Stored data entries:
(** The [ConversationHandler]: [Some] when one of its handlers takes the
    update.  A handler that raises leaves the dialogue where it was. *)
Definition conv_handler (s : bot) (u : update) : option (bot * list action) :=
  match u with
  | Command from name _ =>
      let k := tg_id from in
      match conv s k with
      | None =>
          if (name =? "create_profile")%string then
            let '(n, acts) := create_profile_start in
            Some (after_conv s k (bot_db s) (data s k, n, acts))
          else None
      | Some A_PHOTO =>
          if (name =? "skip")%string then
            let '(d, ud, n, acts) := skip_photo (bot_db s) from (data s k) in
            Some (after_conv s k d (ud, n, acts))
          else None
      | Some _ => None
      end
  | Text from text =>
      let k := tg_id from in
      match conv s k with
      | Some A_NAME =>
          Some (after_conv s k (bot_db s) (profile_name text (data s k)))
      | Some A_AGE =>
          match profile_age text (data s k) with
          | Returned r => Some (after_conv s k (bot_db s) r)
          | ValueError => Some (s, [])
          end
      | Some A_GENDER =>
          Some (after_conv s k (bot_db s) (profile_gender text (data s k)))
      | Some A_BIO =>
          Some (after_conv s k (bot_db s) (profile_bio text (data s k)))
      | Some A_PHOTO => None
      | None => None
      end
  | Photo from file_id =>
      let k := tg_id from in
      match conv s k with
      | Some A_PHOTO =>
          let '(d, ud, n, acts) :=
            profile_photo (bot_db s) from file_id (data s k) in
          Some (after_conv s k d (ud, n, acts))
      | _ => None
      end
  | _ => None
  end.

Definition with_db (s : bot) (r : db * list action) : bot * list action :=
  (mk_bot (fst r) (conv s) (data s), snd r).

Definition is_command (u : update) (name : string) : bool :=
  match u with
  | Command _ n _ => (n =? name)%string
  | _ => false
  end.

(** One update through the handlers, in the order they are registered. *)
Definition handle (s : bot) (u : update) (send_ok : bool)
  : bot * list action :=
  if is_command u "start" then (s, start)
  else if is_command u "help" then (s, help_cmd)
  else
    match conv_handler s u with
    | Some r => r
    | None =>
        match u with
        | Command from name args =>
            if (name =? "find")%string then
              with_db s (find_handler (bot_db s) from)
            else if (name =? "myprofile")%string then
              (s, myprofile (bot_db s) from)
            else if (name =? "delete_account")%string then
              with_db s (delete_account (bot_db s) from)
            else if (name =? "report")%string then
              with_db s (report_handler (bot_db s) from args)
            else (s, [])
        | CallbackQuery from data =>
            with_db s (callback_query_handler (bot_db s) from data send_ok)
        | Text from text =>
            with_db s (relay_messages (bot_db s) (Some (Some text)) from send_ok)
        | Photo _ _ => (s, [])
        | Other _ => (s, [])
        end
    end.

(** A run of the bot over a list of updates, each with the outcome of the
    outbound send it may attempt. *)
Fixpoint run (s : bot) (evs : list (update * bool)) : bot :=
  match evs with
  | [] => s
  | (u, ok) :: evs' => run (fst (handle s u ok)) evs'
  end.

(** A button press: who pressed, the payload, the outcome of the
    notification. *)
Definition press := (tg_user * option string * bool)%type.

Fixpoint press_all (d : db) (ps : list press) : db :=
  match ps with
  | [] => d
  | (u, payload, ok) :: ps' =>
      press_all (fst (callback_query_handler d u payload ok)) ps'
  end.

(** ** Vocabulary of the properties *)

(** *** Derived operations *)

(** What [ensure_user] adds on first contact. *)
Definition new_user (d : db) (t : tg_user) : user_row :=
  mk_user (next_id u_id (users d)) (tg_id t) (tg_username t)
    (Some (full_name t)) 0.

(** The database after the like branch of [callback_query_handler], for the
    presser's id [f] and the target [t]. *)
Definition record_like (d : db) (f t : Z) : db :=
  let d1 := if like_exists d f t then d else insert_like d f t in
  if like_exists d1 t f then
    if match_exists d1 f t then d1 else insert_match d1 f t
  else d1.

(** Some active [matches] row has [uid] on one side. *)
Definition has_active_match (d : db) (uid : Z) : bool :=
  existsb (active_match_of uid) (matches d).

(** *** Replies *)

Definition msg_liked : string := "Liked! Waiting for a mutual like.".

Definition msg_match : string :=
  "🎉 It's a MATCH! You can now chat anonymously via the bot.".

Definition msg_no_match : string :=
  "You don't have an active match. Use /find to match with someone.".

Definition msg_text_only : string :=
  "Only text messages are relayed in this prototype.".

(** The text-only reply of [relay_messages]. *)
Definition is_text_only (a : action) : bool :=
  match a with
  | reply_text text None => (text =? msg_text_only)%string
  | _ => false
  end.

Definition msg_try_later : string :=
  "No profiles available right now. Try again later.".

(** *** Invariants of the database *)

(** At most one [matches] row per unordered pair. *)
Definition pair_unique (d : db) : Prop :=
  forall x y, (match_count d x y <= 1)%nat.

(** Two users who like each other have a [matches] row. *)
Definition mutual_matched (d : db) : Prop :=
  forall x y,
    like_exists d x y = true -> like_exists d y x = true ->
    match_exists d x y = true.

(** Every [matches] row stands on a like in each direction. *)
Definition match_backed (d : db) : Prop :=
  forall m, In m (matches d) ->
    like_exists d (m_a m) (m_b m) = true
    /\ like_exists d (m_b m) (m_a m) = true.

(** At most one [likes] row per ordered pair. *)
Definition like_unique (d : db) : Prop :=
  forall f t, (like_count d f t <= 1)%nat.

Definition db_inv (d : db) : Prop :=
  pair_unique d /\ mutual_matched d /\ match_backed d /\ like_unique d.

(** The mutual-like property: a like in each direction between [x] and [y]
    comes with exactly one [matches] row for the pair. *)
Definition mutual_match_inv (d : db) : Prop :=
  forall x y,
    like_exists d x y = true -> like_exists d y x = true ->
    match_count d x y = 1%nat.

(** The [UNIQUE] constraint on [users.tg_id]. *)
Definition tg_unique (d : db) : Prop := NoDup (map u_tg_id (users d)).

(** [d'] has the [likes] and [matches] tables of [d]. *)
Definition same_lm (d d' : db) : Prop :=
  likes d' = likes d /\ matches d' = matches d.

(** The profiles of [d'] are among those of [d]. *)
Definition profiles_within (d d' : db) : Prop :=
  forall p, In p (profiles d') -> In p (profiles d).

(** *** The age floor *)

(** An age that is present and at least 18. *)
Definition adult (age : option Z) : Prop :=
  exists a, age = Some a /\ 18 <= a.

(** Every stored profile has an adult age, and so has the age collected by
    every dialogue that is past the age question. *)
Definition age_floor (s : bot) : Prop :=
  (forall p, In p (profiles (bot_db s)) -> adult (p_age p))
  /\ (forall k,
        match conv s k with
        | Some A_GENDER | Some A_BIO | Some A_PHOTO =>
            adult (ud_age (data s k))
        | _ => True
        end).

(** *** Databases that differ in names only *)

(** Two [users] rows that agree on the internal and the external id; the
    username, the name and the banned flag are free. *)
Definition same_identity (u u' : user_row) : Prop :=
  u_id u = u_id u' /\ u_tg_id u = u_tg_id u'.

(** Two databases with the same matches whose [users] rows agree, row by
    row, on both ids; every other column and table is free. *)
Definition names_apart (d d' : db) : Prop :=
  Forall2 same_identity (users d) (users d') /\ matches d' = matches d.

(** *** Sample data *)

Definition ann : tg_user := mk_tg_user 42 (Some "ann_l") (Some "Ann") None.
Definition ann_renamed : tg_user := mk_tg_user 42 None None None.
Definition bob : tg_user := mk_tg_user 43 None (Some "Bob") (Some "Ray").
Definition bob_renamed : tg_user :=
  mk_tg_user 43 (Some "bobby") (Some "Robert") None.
* * *
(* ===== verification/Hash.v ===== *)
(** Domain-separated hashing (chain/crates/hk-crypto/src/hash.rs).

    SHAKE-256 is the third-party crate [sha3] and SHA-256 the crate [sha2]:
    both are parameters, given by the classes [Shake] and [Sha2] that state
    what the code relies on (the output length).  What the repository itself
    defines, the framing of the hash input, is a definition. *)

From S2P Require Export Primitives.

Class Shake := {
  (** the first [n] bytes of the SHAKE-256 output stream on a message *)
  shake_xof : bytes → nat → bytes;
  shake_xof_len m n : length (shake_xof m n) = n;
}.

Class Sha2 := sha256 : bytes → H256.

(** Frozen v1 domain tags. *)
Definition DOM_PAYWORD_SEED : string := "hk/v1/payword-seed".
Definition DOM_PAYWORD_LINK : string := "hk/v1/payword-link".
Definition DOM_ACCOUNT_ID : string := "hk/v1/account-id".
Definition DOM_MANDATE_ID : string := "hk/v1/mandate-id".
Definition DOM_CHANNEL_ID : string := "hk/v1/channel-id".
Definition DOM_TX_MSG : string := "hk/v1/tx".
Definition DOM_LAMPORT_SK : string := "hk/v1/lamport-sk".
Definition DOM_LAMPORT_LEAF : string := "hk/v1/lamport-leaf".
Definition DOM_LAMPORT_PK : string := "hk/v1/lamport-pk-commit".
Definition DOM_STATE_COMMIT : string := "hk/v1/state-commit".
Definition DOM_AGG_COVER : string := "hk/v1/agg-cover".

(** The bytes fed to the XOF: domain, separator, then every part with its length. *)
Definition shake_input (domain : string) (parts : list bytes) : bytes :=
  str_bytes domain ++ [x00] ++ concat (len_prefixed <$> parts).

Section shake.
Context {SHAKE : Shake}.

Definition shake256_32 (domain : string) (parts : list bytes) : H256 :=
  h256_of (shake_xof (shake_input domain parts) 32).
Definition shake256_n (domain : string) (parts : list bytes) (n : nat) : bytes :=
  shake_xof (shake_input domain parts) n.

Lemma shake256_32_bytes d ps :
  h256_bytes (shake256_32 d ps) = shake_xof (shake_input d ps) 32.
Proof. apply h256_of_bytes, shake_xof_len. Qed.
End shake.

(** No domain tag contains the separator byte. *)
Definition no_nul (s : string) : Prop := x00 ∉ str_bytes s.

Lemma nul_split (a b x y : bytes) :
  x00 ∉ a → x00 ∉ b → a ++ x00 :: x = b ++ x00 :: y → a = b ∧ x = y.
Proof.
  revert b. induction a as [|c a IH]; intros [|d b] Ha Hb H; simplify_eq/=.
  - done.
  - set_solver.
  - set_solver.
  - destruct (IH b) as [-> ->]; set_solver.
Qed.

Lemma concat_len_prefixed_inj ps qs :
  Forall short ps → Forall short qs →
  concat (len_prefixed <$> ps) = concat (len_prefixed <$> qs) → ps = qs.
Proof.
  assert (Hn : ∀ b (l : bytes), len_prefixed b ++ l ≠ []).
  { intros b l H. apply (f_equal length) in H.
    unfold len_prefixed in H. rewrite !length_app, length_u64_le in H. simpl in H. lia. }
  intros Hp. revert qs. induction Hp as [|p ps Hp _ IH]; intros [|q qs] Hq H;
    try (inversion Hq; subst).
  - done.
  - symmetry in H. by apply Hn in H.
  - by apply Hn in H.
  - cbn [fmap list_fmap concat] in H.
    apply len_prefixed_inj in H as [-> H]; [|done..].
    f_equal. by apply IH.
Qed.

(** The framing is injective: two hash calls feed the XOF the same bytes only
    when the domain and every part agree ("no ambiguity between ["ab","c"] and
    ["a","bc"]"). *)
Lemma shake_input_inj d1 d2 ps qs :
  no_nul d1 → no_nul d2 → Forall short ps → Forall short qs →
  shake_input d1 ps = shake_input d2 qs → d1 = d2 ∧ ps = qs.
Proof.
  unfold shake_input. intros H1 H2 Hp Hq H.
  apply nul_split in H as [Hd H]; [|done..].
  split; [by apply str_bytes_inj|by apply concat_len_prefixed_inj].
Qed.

Aim of the exercise:
Among the records, find all lines that include the string "users" and return them.

Written response:
  mk_user (next_id u_id (users d)) (tg_id t) (tg_username t)
(** Two users who like each other have a [matches] row. *)
(** The [UNIQUE] constraint on [users.tg_id]. *)
Definition tg_unique (d : db) : Prop := NoDup (map u_tg_id (users d)).
(** Two [users] rows that agree on the internal and the external id; the
(** Two databases with the same matches whose [users] rows agree, row by
  Forall2 same_identity (users d) (users d') /\ matches d' = matches d.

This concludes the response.